Data democratization challenge of AI. In general, data democratization refers to facilitating the use of data by everyone in an organization.41 The data democratization challenge of AI lies in making all kinds of data available for AI for all kinds of end users across the entire enterprise. To this end, data provisioning and data engineering as well as data discovery and exploration all play central roles for AI. According to our investigations, these activities are mostly limited to small groups of expert users in practice and thus prevent data democratization for AI as explained in the following.

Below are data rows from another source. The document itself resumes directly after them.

Lemma export_respects_ownership_witness :
  wt_nodes t1 !! "inventory/b/y.yaml" = wt_nodes t0 !! "inventory/b/y.yaml" ∧
  wt_nodes t1 !! "README.md" = wt_nodes t0 !! "README.md".
Proof.
  destruct (export_respects_ownership t0 cfgA filesA ["inventory/a/z.yaml"] t1 owners0 records0 115) as (Hf & Hu & _);
    [done|(vm_compute; reflexivity)..|].
  split; [apply (Hf _ "BB"); [vm_compute; reflexivity|discriminate]|apply Hu; [vm_compute; reflexivity| |discriminate]].
  intros Hin. apply list_elem_of_singleton in Hin. discriminate.
Defined.

Lemma export_keeps_records_loadable_witness :
  ∃ owners' total', loadPruneRecords t1 = Ok (owners', <["A" := recA']> records0, total').
Proof.
  destruct (export_keeps_records_loadable t0 cfgA filesA ["inventory/a/z.yaml"] t1 owners0 records0 115) as (o & n & Hl & _);
    [done|done|(vm_compute; reflexivity)..| |].
  - intros o [r Hr]. assert (o = "A" ∨ o = "BB") as [-> | ->]; [|done|done].
    assert (o ∈ dom records0) as Hd by (apply elem_of_dom; eauto).
    assert (dom records0 = {["A"; "BB"]}) as Heq by ((vm_compute; reflexivity)). rewrite Heq in Hd. by rewrite elem_of_union, !elem_of_singleton in Hd.
  - exists o, n. exact Hl.
Defined.

Definition t2 : worktree := match releaseFS (λ _, true) t0 cfgA ["inventory/a/x.yaml"] with Ok (_, t) => t | Err _ => t0 end.

End GitTreeDemo.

Data provisioning—that is, technically connecting new source systems to a data lake and extracting selected source data—typically requires dedicated IT projects. To that end, IT experts are concerned with defining technical interfaces and access rights for source systems and developing data extraction jobs in cooperation with source-system owners and data end users. Hence, the central IT department frequently becomes a bottleneck factor for data provisioning in practice. Moreover, there is a huge need for coordination between IT experts, source-system owners, and end users, which leads to time-consuming iterations. These factors significantly slow down and limit data provisioning and thus the use of new data sources for AI.

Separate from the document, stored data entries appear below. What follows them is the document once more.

(* ===== verification/GoRegexp.v ===== *)
(** A part of Go's [regexp]: leftmost-first matching of expressions built from
    literals, byte classes, alternation, greedy options, greedy repetition, one
    capture group, the two anchors and the ASCII word boundary. Every class here is ASCII or the
    complement of an ASCII class, so that scanning bytes finds the captures that
    scanning runes finds. *)

From S2P Require Import Prelude GoStrings.

Inductive re :=
  | Lit (s : string)
  | Class (f : ascii → bool)
  | Star (f : ascii → bool)
  | Opt (r : re)
  | Seq (a b : re)
  | Alt (a b : re)
  | Capture (r : re)
  | AtStart
  | AtEnd
  | Many (r : re)
  | WordBoundary.

Definition alts (l : list string) : re := foldr (λ s r, Alt (Lit s) r) (Class (λ _, false)) l.
Definition seqs (l : list re) : re := foldr Seq (Lit "") l.

(** The prefix of [s] that is left when [rest] is cut off its end. *)
Definition consumed (s rest : string) : string := String.substring 0 (String.length s - String.length rest) s.

Definition is_word (c : ascii) : bool :=
  let n := nat_of_ascii c in (48 <=? n) && (n <=? 57) || (65 <=? n) && (n <=? 90) || (97 <=? n) && (n <=? 122) || (n =? 95).

(** The byte before the suffix [s] of [text]. *)
Definition byte_before (text s : string) : option ascii :=
  let n := String.length text - String.length s in
  match n with 0 => None | S n => String.get n text end.

Definition at_word_boundary (text s : string) : bool :=
  xorb (match byte_before text s with Some c => is_word c | None => false end)
       (match s with String c _ => is_word c | "" => false end).

Section matching.
Context {A : Type}.

Fixpoint star_match (f : ascii → bool) (k : string → option A) (s : string) : option A :=
  match s with
  | String c s' =>
      if f c then match star_match f k s' with Some x => Some x | None => k s end else k s
  | "" => k s
  end.

(** The first way [r] matches a prefix of [s] after which [k] succeeds on the
    capture and the remaining text; [text] is the whole text, for the anchor. *)
Fixpoint re_match (text : string) (r : re) (k : option string → string → option A) (cap : option string) (s : string) : option A :=
  match r with
  | Lit l => match cut_prefix l s with Some s' => k cap s' | None => None end
  | Class f => match s with String c s' => if f c then k cap s' else None | "" => None end
  | Star f => star_match f (k cap) s
  | Opt r => match re_match text r k cap s with Some x => Some x | None => k cap s end
  | Seq a b => re_match text a (re_match text b k) cap s
  | Alt a b => match re_match text a k cap s with Some x => Some x | None => re_match text b k cap s end
  | Capture r => re_match text r (λ _ s', k (Some (consumed s s')) s') cap s
  | AtStart => if decide (s = text) then k cap s else None
  | AtEnd => if decide (s = "") then k cap s else None
  | Many r =>
      (* an iteration consumes at least one byte *)
      (fix iterate (n : nat) (cap : option string) (s : string) : option A :=
         match n with
         | 0 => k cap s
         | S n =>
             match re_match text r (λ cap' s', if String.length s' <? String.length s then iterate n cap' s' else None) cap s with
             | Some x => Some x
             | None => k cap s
             end
         end) (String.length s) cap s
  | WordBoundary => if at_word_boundary text s then k cap s else None
  end.
End matching.

(** [FindAllStringSubmatch(s, -1)], the captures only; a match that consumes
    nothing is skipped like a failure. *)
Fixpoint find_all_from (fuel : nat) (text : string) (r : re) (s : string) : list string :=
  match fuel with
  | 0 => []
  | S fuel =>
      match re_match text r (λ cap rest, Some (default "" cap, rest)) None s with
      | Some (cap, rest) =>
          if decide (String.length rest < String.length s) then cap :: find_all_from fuel text r rest
          else match s with String _ s' => find_all_from fuel text r s' | "" => [] end
      | None => match s with String _ s' => find_all_from fuel text r s' | "" => [] end
      end
  end.

Definition find_all (r : re) (s : string) : list string := find_all_from (S (String.length s)) s r s.

(** The fuel is enough: more of it changes nothing. *)
Lemma find_all_fuel text r n m s :
  String.length s < n → String.length s < m → find_all_from n text r s = find_all_from m text r s.
Proof.
  revert m s. induction n as [|n IH]; intros m s Hn Hm; [lia|]. destruct m as [|m]; [lia|]. cbn [find_all_from].
  assert (∀ c s', s = String c s' → find_all_from n text r s' = find_all_from m text r s') as Hs.
  { intros c s' ->. cbn [String.length] in *. apply IH; lia. }
  destruct (re_match _ _ _ _ s) as [[cap rest]|]; [case_decide|].
  - f_equal. apply IH; lia.
  - destruct s as [|c s']; [done|]. by apply (Hs c).
  - destruct s as [|c s']; [done|]. by apply (Hs c).
Qed.

(** [ReplaceAllString] with a replacement made of the capture, for expressions that
    do not match the empty text. *)
Fixpoint replace_from (fuel : nat) (text : string) (r : re) (repl : string → string) (s : string) : string :=
  match fuel with
  | 0 => s
  | S fuel =>
      match re_match text r (λ cap rest, Some (default "" cap, rest)) None s with
      | Some (cap, rest) =>
          if decide (String.length rest < String.length s) then repl cap +:+ replace_from fuel text r repl rest
          else match s with String c s' => String c (replace_from fuel text r repl s') | "" => "" end
      | None => match s with String c s' => String c (replace_from fuel text r repl s') | "" => "" end
      end
  end.

Definition replace_matches (r : re) (repl : string → string) (s : string) : string :=
  replace_from (S (String.length s)) s r repl s.

(** Here too the fuel is enough. *)
Lemma replace_fuel text r repl n m s :
  String.length s < n → String.length s < m → replace_from n text r repl s = replace_from m text r repl s.
Proof.
  revert m s. induction n as [|n IH]; intros m s Hn Hm; [lia|]. destruct m as [|m]; [lia|]. cbn [replace_from].
  assert (∀ c s', s = String c s' → replace_from n text r repl s' = replace_from m text r repl s') as Hs.
  { intros c s' ->. cbn [String.length] in *. apply IH; lia. }
  destruct (re_match _ _ _ _ s) as [[cap rest]|]; [case_decide|].
  - f_equal. apply IH; lia.
  - destruct s as [|c s']; [done|]. f_equal. by apply (Hs c).
  - destruct s as [|c s']; [done|]. f_equal. by apply (Hs c).
Qed.

(** A text in which the expression matches nowhere is returned as it is. *)
Lemma replace_nothing r repl s :
  (∀ s1 s2, s = s1 +:+ s2 → re_match s r (λ cap rest, Some (default "" cap, rest)) None s2 = None) → replace_matches r repl s = s.
Proof.
  intros H. unfold replace_matches. generalize (S (String.length s)). intros n.
  assert (∀ s1 s2, s = s1 +:+ s2 → replace_from n s r repl s2 = s2) as Hgo; [|by apply (Hgo "" s)].
  induction n as [|n IH]; intros s1 s2 Heq; [done|]. cbn [replace_from]. rewrite (H s1 s2 Heq). destruct s2 as [|c s2]; [done|]. f_equal.
  apply (IH (s1 +:+ String c "")). rewrite Heq. by rewrite app_assoc.
Qed.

Data engineering—modeling, integrating, and cleansing of data—is typically done by highly skilled data scientists and data engineers. Due to incomplete metadata on source systems, data engineering requires specialist knowledge of individual source systems and their data structures—for example, on the technical data structures of ERP systems. In addition, mostly complex, script-based frameworks, such as with Python,c are used for data-engineering tasks requiring comprehensive programming know-how. These factors limit data engineering to small groups of expert users.

This also holds true for data discovery and exploration. Although self-service visualization tools are provided, discovery and exploration of data in data lakes is hampered. Comprehensive metadata on the business meaning and quality of data is missing, preventing easy data usage by non-expert users. For instance, a marketing specialist must identify and contact several different data engineers, who have prepared different kinds of market data, to understand the meaning and interrelations of the data. Besides, compliance approvals for data usage are typically based on specialist inspections of data, such as inspections by legal experts in the case of personal data. These low-automation processes also slow down the use of data for AI.

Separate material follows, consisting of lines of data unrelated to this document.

(** A baseline is new and shown, or was there before the pass; the entries of the
    sinks that are not pending are Synced unless the sink failed; the pass asks
    to be run again as soon as one sink was exported or debounced. *)
Record pass_trace (t0 : tracker) (pend : list string) (o : perSinkExportOutcome) (t : tracker) : Prop := {
  pt_baseline : ∀ k s, t !! key (pe_invKey env) k = Some s →
    (k ∈ exportedSinks o ∧ shown (SinkExports o) k s ∧ lastGeneration s = pe_generation env ∧
       inventoryUID (identity s) = pe_invUID env) ∨
    (k ∉ exportedSinks o ∧ ∃ s0, t0 !! key (pe_invKey env) k = Some s0 ∧ state_inputs s0 = state_inputs s);
  pt_synced : ∀ k st, find_status k (SinkExports o) = Some st → k ∉ pend → entry_synced (failedSinks o) k st;
  pt_tracker : exportedSinks o ≠ [] → trackerKey o = pe_invKey env;
  pt_requeue : (0 ≤ RequeueAfter o)%Z ∧ ((0 < RequeueAfter o)%Z ∨ ExportedCount o = 0 ∧ DebouncedCount o = 0);
}.

Lemma trace_empty t : (0 ≤ pe_defaultInterval env)%Z → pass_trace t [] (empty_outcome (pe_defaultInterval env)) t.
Proof.
  intros Hd. split; [|done|done|by split; [|right]]. intros k s Hs. right. split; [apply not_elem_of_nil|]. eauto.
Qed.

Data governance challenge of AI. Generally, data governance is about creating organizational structures to treat data as an enterprise asset.1 The data governance challenge of AI refers to defining roles, decision rights, and responsibilities for the economically effective and compliant use of data for AI. According to our practical investigations, organizational structures for data are only rudimentarily implemented in industrial enterprises and mainly focus on master data and personal data. Particularly, structures for data ownership and data stewardship are missing, hampering the application of AI as follows.

There is no uniform data ownership organization across the heterogeneous data landscape. Especially, data ownership for data extracted and stored in different data lakes is not defined in a common manner. For instance, in many cases, the owner of the data in the data lake remains the same as the data owner of the source system. That is, the integration of data from different source systems stored in the data lake requires approvals by different data owners. Hence, data is not treated as an enterprise asset owned by the company but rather as an asset of an individual business function—for example, the finance department as data owner of finance data. This leads to unclear responsibilities and an unbalanced distribution of risks and benefits when using data for AI.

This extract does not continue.